Lemma does_createFileIfMissing ctx p content mode excl w dir :
  unconditional ctx → w_inv w → admitted ctx (w_db w) → normalizePath p ≠ "/" → parent_dir (w_db w) p dir →
  dirent (w_db w) dir (baseName (normalizePath p)) = None → has_room (w_db w) (len content) →
  ∃ d' id, let i := new_file id dir (baseName (normalizePath p)) mode (w_now w) content in
    let r := tok (w_tok w + 1) in
    does (createFileIfMissing ctx p content mode excl) w (with_revision i r, true) d' 2 ∧
    created (w_db w) d' i r ∧ view (w_db w) id = None.
Proof.
  intros Huc Hw Ha Hne Hpar Hfree Hroom.
  pose proof (reads_resolvePath Hsolo ctx (w_db w) (parentOf (normalizePath p)) true Ha (root_present _ Hw)) as Hres.
  destruct (parent_resolves _ p dir (wi_fs _ Hw) Hne Hpar) as (q & o & Hlp & Eid & Hto).
  rewrite Hlp in Hres. destruct (Hres w eq_refl) as [t1 E1].
  destruct (run_allocInodeID ctx (later t1 w) (w_inv_later _ _ Hw) Ha) as (w2 & id & n & Ealloc & Hd2 & Hfresh & Ht2 & Hn2).
  change (inodes (w_db w) !! id = None) in Hfresh.
  destruct (run_stageFullFile (new_file id dir (baseName (normalizePath p)) mode (w_now w) content) w2)
    as (w3 & E3 & Hd3 & Ht3 & Hn3).
  assert (w_tok w3 = w_tok w + 1) as Etok by (simpl in *; lia). rewrite Hd2 in Hd3.
  destruct (new_file_commits ctx w w3 (normalizePath p) id n dir _ mode content _ Hw Ha (proj2 Hpar) Hfree Hroom
              Hfresh Etok Hd3) as (d' & Hs & Hcr).
  exists d', id. cbv zeta. set (i := new_file id dir (baseName (normalizePath p)) mode (w_now w) content) in *.
  split_and!; [|done|unfold view, inode_at; by rewrite Hfresh].
  unfold createFileIfMissing. cbv zeta. rewrite (bool_decide_eq_false_2 (normalizePath p = "/")) by done.
  replace 2 with (0 + (0 + (0 + (0 + (0 + (1 + (1 + (0 + (0 + 0))))))))) by done.
  eapply does_after; [exact E1|simpl; lia|done|]. cbn [snd].
  rewrite Hto, bool_decide_eq_true_2 by done. cbn [negb].
  unfold checkExpectedParent, checkWriteCondition. rewrite (uc_parents _ Huc), (uc_stat _ Huc).
  rewrite bool_decide_eq_true_2 by done. eapply does_after; [reflexivity|lia|done|].
  eapply does_after; [exact Ealloc|simpl in *; lia|simpl in *; done|].
  eapply does_after; [reflexivity|lia|done|]. cbn beta. rewrite Hn2. cbn [w_now later]. rewrite Eid.
  fold (new_file id dir (baseName (normalizePath p)) mode (w_now w) content). fold i.
  eapply does_after; [reflexivity|lia|done|]. eapply does_after; [exact E3|done|done|].
  apply does_stage_discarded. eapply does_bind; [apply does_try, does_publish; [done|exact Hs]|].
  intros w4 H4 _ _. cbn beta iota. rewrite Etok.
  eapply does_bind; [apply does_publishInvalidate|]. intros w5 H5 _ _.
  eapply does_bind; [apply does_publishInvalidate|]. intros w6 H6 _ _. apply does_ret.
  etrans; [exact H4|]. by etrans.
Qed.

→ Task instructions:
Using the material above, restate each entry exactly as it stands.

→ Response box:
Lemma does_createFileIfMissing ctx p content mode excl w dir :
  unconditional ctx → w_inv w → admitted ctx (w_db w) → normalizePath p ≠ "/" → parent_dir (w_db w) p dir →
  dirent (w_db w) dir (baseName (normalizePath p)) = None → has_room (w_db w) (len content) →
  ∃ d' id, let i := new_file id dir (baseName (normalizePath p)) mode (w_now w) content in
    let r := tok (w_tok w + 1) in
    does (createFileIfMissing ctx p content mode excl) w (with_revision i r, true) d' 2 ∧
    created (w_db w) d' i r ∧ view (w_db w) id = None.
Proof.
  intros Huc Hw Ha Hne Hpar Hfree Hroom.
  pose proof (reads_resolvePath Hsolo ctx (w_db w) (parentOf (normalizePath p)) true Ha (root_present _ Hw)) as Hres.
  destruct (parent_resolves _ p dir (wi_fs _ Hw) Hne Hpar) as (q & o & Hlp & Eid & Hto).
  rewrite Hlp in Hres. destruct (Hres w eq_refl) as [t1 E1].
  destruct (run_allocInodeID ctx (later t1 w) (w_inv_later _ _ Hw) Ha) as (w2 & id & n & Ealloc & Hd2 & Hfresh & Ht2 & Hn2).
  change (inodes (w_db w) !! id = None) in Hfresh.
  destruct (run_stageFullFile (new_file id dir (baseName (normalizePath p)) mode (w_now w) content) w2)
    as (w3 & E3 & Hd3 & Ht3 & Hn3).
  assert (w_tok w3 = w_tok w + 1) as Etok by (simpl in *; lia). rewrite Hd2 in Hd3.
  destruct (new_file_commits ctx w w3 (normalizePath p) id n dir _ mode content _ Hw Ha (proj2 Hpar) Hfree Hroom
              Hfresh Etok Hd3) as (d' & Hs & Hcr).
  exists d', id. cbv zeta. set (i := new_file id dir (baseName (normalizePath p)) mode (w_now w) content) in *.
  split_and!; [|done|unfold view, inode_at; by rewrite Hfresh].
  unfold createFileIfMissing. cbv zeta. rewrite (bool_decide_eq_false_2 (normalizePath p = "/")) by done.
  replace 2 with (0 + (0 + (0 + (0 + (0 + (1 + (1 + (0 + (0 + 0))))))))) by done.
  eapply does_after; [exact E1|simpl; lia|done|]. cbn [snd].
  rewrite Hto, bool_decide_eq_true_2 by done. cbn [negb].
  unfold checkExpectedParent, checkWriteCondition. rewrite (uc_parents _ Huc), (uc_stat _ Huc).
  rewrite bool_decide_eq_true_2 by done. eapply does_after; [reflexivity|lia|done|].
  eapply does_after; [exact Ealloc|simpl in *; lia|simpl in *; done|].
  eapply does_after; [reflexivity|lia|done|]. cbn beta. rewrite Hn2. cbn [w_now later]. rewrite Eid.
  fold (new_file id dir (baseName (normalizePath p)) mode (w_now w) content). fold i.
  eapply does_after; [reflexivity|lia|done|]. eapply does_after; [exact E3|done|done|].
  apply does_stage_discarded. eapply does_bind; [apply does_try, does_publish; [done|exact Hs]|].
  intros w4 H4 _ _. cbn beta iota. rewrite Etok.
  eapply does_bind; [apply does_publishInvalidate|]. intros w5 H5 _ _.
  eapply does_bind; [apply does_publishInvalidate|]. intros w6 H6 _ _. apply does_ret.
  etrans; [exact H4|]. by etrans.
Qed.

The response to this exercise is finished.